— WORK REQUIRED —
Reproduce all the entries beneath this sentence exactly.

[Records drawn from a dataset]
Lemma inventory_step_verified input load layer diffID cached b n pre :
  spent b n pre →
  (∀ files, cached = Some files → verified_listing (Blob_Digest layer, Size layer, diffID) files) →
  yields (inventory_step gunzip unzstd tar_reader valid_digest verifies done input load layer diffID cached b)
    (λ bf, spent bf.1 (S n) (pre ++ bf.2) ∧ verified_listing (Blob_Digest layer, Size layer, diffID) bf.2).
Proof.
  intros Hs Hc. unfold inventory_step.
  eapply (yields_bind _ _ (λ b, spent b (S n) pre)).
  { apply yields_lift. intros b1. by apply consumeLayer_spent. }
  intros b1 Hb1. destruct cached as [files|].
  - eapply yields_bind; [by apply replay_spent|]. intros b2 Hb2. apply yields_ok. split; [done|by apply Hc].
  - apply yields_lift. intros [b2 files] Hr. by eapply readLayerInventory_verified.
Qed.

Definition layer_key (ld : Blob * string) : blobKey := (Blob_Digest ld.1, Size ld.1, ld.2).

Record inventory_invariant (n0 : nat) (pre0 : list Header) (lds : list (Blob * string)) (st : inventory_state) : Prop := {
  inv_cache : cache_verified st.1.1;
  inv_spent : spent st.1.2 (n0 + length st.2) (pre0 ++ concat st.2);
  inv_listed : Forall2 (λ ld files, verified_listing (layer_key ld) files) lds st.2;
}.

— SOLVED PROBLEM —
Lemma inventory_step_verified input load layer diffID cached b n pre :
  spent b n pre →
  (∀ files, cached = Some files → verified_listing (Blob_Digest layer, Size layer, diffID) files) →
  yields (inventory_step gunzip unzstd tar_reader valid_digest verifies done input load layer diffID cached b)
    (λ bf, spent bf.1 (S n) (pre ++ bf.2) ∧ verified_listing (Blob_Digest layer, Size layer, diffID) bf.2).
Proof.
  intros Hs Hc. unfold inventory_step.
  eapply (yields_bind _ _ (λ b, spent b (S n) pre)).
  { apply yields_lift. intros b1. by apply consumeLayer_spent. }
  intros b1 Hb1. destruct cached as [files|].
  - eapply yields_bind; [by apply replay_spent|]. intros b2 Hb2. apply yields_ok. split; [done|by apply Hc].
  - apply yields_lift. intros [b2 files] Hr. by eapply readLayerInventory_verified.
Qed.

Definition layer_key (ld : Blob * string) : blobKey := (Blob_Digest ld.1, Size ld.1, ld.2).

Record inventory_invariant (n0 : nat) (pre0 : list Header) (lds : list (Blob * string)) (st : inventory_state) : Prop := {
  inv_cache : cache_verified st.1.1;
  inv_spent : spent st.1.2 (n0 + length st.2) (pre0 ++ concat st.2);
  inv_listed : Forall2 (λ ld files, verified_listing (layer_key ld) files) lds st.2;
}.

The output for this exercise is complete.